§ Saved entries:
::::::

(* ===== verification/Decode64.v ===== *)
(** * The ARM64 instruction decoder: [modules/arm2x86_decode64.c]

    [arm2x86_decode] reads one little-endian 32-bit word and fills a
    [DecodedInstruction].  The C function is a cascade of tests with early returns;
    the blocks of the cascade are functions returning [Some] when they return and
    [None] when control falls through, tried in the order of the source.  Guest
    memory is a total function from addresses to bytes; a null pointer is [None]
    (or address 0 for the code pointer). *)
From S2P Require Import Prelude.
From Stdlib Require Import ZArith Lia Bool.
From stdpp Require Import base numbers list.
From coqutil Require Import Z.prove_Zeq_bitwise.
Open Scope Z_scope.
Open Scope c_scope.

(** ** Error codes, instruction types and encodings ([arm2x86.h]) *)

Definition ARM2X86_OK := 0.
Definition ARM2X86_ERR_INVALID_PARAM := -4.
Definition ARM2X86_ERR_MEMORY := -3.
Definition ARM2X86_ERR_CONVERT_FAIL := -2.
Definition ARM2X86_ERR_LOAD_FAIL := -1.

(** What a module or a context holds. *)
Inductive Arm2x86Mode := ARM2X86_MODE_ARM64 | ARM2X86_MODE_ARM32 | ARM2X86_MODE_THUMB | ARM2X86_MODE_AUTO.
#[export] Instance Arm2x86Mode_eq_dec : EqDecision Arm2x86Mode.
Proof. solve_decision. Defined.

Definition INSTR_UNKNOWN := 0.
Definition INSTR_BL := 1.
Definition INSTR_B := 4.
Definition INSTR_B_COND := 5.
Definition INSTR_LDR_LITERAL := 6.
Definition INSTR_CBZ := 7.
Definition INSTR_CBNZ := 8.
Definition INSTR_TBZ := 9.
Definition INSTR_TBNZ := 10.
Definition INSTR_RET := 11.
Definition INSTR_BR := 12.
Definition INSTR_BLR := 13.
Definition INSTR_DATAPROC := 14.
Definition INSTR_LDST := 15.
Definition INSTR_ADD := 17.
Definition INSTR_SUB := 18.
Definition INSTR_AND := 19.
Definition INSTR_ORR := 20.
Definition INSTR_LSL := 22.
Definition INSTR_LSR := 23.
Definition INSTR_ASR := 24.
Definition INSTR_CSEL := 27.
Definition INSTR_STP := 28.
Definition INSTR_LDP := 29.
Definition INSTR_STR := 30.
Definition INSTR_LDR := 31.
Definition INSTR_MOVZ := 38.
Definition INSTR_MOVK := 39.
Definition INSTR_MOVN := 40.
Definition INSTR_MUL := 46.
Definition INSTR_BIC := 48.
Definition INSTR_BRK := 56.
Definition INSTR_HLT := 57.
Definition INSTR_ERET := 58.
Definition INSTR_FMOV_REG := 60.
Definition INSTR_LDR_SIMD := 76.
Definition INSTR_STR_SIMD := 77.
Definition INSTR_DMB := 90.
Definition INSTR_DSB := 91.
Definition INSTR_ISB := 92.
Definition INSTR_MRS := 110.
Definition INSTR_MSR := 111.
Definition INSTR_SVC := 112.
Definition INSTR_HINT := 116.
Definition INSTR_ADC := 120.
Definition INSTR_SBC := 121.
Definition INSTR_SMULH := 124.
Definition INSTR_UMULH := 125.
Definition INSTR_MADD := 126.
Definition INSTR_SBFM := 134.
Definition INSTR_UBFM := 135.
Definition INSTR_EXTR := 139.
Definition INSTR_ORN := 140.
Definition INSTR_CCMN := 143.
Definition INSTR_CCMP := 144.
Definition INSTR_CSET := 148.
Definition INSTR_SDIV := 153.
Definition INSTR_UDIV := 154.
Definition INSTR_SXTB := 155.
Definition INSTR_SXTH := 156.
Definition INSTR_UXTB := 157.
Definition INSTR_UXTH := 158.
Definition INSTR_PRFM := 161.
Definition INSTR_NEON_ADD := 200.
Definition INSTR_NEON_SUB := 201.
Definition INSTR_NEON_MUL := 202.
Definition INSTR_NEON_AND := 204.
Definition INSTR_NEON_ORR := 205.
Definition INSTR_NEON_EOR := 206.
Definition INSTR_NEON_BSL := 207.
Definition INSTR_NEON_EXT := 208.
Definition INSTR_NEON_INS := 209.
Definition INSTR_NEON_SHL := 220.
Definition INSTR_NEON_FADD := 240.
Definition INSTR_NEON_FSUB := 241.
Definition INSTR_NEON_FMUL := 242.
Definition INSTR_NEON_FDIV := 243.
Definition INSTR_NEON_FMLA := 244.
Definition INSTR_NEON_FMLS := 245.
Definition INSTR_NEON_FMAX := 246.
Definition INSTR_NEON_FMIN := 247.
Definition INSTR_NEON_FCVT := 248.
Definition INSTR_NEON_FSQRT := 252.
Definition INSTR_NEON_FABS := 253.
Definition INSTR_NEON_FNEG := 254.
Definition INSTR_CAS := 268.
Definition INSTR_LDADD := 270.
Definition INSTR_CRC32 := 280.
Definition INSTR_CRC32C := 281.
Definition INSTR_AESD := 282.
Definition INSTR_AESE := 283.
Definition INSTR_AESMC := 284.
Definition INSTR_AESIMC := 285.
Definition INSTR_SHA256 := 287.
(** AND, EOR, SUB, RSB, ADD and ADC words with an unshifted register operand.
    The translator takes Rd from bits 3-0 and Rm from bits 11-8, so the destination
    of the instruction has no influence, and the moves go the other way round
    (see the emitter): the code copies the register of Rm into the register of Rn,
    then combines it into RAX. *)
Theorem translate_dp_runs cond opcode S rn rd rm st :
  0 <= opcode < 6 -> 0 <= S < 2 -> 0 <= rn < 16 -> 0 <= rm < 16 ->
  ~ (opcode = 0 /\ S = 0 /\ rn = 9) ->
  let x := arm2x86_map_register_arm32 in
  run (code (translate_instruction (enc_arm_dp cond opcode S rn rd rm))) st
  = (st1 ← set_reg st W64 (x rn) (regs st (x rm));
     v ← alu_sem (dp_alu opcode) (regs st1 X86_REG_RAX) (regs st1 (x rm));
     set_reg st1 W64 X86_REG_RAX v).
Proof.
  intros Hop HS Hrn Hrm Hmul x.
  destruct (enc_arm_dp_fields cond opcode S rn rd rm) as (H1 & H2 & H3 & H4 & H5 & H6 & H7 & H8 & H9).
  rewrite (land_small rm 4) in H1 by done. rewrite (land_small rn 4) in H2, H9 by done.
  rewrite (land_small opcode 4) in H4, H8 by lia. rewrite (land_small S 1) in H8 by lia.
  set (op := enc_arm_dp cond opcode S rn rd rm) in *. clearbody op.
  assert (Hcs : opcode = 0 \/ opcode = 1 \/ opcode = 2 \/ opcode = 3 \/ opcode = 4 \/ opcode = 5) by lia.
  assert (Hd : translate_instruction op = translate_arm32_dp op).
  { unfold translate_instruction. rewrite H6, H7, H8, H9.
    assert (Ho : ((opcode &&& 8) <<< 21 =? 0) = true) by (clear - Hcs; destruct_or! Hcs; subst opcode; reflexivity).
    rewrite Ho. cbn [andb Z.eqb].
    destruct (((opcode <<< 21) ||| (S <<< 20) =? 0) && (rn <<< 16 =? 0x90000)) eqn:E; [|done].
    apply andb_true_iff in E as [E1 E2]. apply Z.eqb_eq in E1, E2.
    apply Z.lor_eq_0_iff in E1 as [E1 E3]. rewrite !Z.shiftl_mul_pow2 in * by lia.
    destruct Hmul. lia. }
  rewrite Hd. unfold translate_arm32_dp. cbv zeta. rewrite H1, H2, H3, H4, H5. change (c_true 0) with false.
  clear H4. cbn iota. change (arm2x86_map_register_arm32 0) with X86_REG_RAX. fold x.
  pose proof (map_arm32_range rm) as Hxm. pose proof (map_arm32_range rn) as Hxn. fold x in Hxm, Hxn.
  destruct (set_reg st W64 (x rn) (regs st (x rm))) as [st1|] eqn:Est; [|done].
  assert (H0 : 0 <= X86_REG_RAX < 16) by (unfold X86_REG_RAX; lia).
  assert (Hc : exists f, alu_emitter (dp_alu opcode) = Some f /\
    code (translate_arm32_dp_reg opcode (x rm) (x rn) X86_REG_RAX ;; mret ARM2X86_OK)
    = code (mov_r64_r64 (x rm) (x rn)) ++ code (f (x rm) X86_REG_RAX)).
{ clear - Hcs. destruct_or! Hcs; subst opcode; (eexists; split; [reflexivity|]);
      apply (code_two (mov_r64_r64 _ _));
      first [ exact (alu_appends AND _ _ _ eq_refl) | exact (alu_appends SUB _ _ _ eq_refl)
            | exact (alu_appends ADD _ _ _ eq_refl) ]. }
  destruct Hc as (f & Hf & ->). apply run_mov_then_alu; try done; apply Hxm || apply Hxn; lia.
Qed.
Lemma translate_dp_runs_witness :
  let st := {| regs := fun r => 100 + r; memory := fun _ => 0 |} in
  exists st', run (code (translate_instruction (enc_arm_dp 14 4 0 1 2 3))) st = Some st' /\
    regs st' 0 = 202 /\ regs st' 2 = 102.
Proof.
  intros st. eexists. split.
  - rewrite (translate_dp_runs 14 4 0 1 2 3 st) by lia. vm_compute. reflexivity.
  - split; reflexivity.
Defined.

::::::

§ Task requirements:
Print, exactly as written, the first line of the records above and each line after it until the line with "with early returns;", which is printed too.

§ Answer for the task:
(* ===== verification/Decode64.v ===== *)
(** * The ARM64 instruction decoder: [modules/arm2x86_decode64.c]

    [arm2x86_decode] reads one little-endian 32-bit word and fills a
    [DecodedInstruction].  The C function is a cascade of tests with early returns;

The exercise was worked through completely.